# Activity: Particle interactions

#### Aims

- Introduce the idea of exchange particles.
- Describe the force between electrons in terms of the exchange of virtual photons.
- Construct Feynman diagrams to represent the interactions between electrons and photons.
- Describe the nuclear force in terms of the exchange of virtual mesons.

#### Photons and electrons

We have seen that when we move a charge it sends out ripples in electric field.

You now also know that the moving charge will cause a perpendicular magnetic field which will also change. This changing electric and magnetic field is called an electromagnetic wave. This wave gives the probability of an interaction taking place and when this interaction is on a small scale it is like being hit by a particle, this particle is called a photon.

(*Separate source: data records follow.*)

Lemma keeps_update body : keeps_accounts (handleUpdateUser body).
Proof.
  apply keeps_with_db. intros m r a Hok. destruct (pathUser r) as [id|]; [|settle]. destruct body as [[pw role]|]; [|settle].
  assert (accounts_grow (a_db a) (snd (if bool_decide (pw = []) then (@Ok auth_error unit tt, a_db a)
                                       else UpdateUserPassword (mo_salt m) id pw (a_db a)))) as Hg
    by (destruct (bool_decide _); [settle|by apply UpdateUserPassword_grow]).
  destruct (if bool_decide (pw = []) then _ else _) as [[] db]; [|settle]. cbn [snd] in Hg.
  assert (accounts_grow db (snd (if bool_decide (role = []) then (@Ok auth_error unit tt, db) else UpdateUserRole id role db))) as Hg2.
  { apply accounts_grow_ok in Hg. destruct (bool_decide _); [settle|by apply UpdateUserRole_grow]. }
  destruct (if bool_decide (role = []) then _ else _) as [[] db2]; cbn [snd] in Hg2;
    [destruct (GetUser db2 id)|]; settle; eauto using writeAudit_grow, accounts_grow_trans.
Qed.

Lemma keeps_delete : keeps_accounts handleDeleteUser.
Proof.
  apply keeps_with_db. intros m r a Hok. destruct (pathUser r) as [id|]; [|settle].
  destruct (Nat.leb_spec (length (ListUsers (a_db a))) 1) as [|Hl]; [settle|]. destruct (GetUser _ _); [|settle].
  unfold ListUsers in Hl. rewrite length_map in Hl. pose proof (DeleteUser_grow id (a_db a) Hok Hl) as Hg.
  destruct (DeleteUser id (a_db a)) as [[] db]; settle.
Qed.

Lemma keeps_rotate : keeps_accounts handleRotateJWTSecret.
Proof.
  intros m r [a|]; [|done]. unfold handleRotateJWTSecret, enabled. destruct (Enabled a) eqn:E; [|apply server_grows_refl].
  unfold RotateSecret. rewrite E. cbn [negb snd]. intros Hok. apply writeAudit_grow. cbn [a_db].
  eapply accounts_grow_same; [| |by apply accounts_grow_refl]; done.
Qed.

Lemma keeps_register rt : keeps_accounts (Register rt).
Proof.
  destruct rt; cbn [Register]; auto using keeps_auth, keeps_authAdmin, keeps_change_password, keeps_create, keeps_update,
    keeps_delete, keeps_rotate.
  - apply keeps_same. intros m r s. unfold handleAuthLogin. destruct (enabled s); [|done]. destruct body as [[]|]; [|done].
    by destruct (Login _ _ _ _) as [[]|].
  - apply keeps_auth, keeps_same. intros m r s. unfold handleMe. destruct (enabled s); [|done]. by destruct (ParseToken _ _ _).
  - apply keeps_authAdmin, keeps_with_db. intros m r a Hok. settle.
  - apply keeps_authAdmin, keeps_with_db. intros m r a Hok. settle.
Qed.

So if we have two electrons and move one we can think of a photon traveling from one to the other causing a force to be transmitted.

But electrons repel each other all the time so there must be a continual exchange of particles. These are know as virtual photons as they only exist between the particles and can't interact with anything else.

If we consider two electrons held in position by some sort of microscopic clamp.

- Is there a force between the electrons?
- Is there an exchange of virtual photons?
- Do photons have energy?
- Are the electrons losing energy?

So how can photons be created without energy being added?

The answer come from Heisenberg's uncertainty principle (HL only)

If the photon exists for only a short time Δt, then it can have energy ΔE ≥ h/4πΔt without violating the law of conservation of energy. Shorter time implies higher energy.

- Bigger force requires higher energy photons, use this fact to explain why the force of repulsion must decrease with increasing distance.

#### Feynman Diagrams

These are diagrams used to represent particle interactions below is an example. This is called a vertex.

Here an electron emits a photon.

Note that the arrows and lines do not represent the paths of the particles they represent the progression through time (left > right). So we start with an electron it emits a photon and it's still an electron.

__Rules for drawing vertices.__

- straight lines are particles wavy lines are photons
- each vertex has 2 straight one wavy line
- time progresses left to right (sometimes drawn with time going up)
- particles point forwards in time antiparticles backwards.
- there is always one arrow entering and one leaving.

One of the neat things about Feynman diagrams is that once the diagram is drawn for a known interaction the arrows can be rotated to predict other ones.

- Describe the interactions given by the following rotations of the previous diagram.

Here is a simulation that can be used to give the answer but try without first. I couldn't make the wavy lines so used dashes.

To represent the interaction between two electrons we need two vertices.

Here two electrons repel each other

- Describe this interaction.

Try drawing Feynman diagrams for the following:

- An electron annihilates with a positron to form a photon which creates a positron and electron pair.
- A positron repels another positron

- Why is the following diagram not possible?

Here is another simulation to play with.

A video about Feyman diagrams by sixty symbols

And a message from the great man himself.

#### Nuclear Force

According to the principle of Occam's razor, the simplest model is often the correct one (NOS) so it would make sense if all particle interactions involved an exchange particle. If this is the case what sort of particle would be responsible for the nuclear force?

We can estimate the mass of the particle using Heisenberg's uncertainty principle again (HL but SL can give it a go)

The nuclear force is very short range, so only acts in the nucleus. We can say that the range is approximately equal to the size of the nucleus.

- What is the range of the nuclear force?

Particles with mass can not travel faster that the speed of light (3 x 10^{8} ms^{-1})

- Estimate the shortest time possible for a particle to travel across a nucleus.
- Using this time as Δt use the uncertainty equation to find ΔE.
- Convert ΔE into MeV

So the particle has an energy of about 110 MeV which is equivalent to a mass of 110 MeVc^{-2 } . The mass of a proton is about 931 MeVc^{-2}^{ }and the mass of an electron 0.5 MeVc^{-2} so this is a medium sized particle or *meson*.

This is what the Feynam diagram would look like.

We shall see later that this can be broken down into smaller components.

#### Weak Force

Maybe you can see a pattern forming? Charged particles can take part in electromagnetic interactions, nucleons can take part in strong interactions but what about neutrinos? They are neither charged or nucleons. These interactions are called weak interactions because they aren't strong.The range is very short (10-18 m) so the exchange particle has a very large mass (80 GeVc^{-2})

- Try to construct a Feynam diagram for beta decay (the exchange particle is the W
^{-})

- Using your diagram make some predictions of other possible interactions.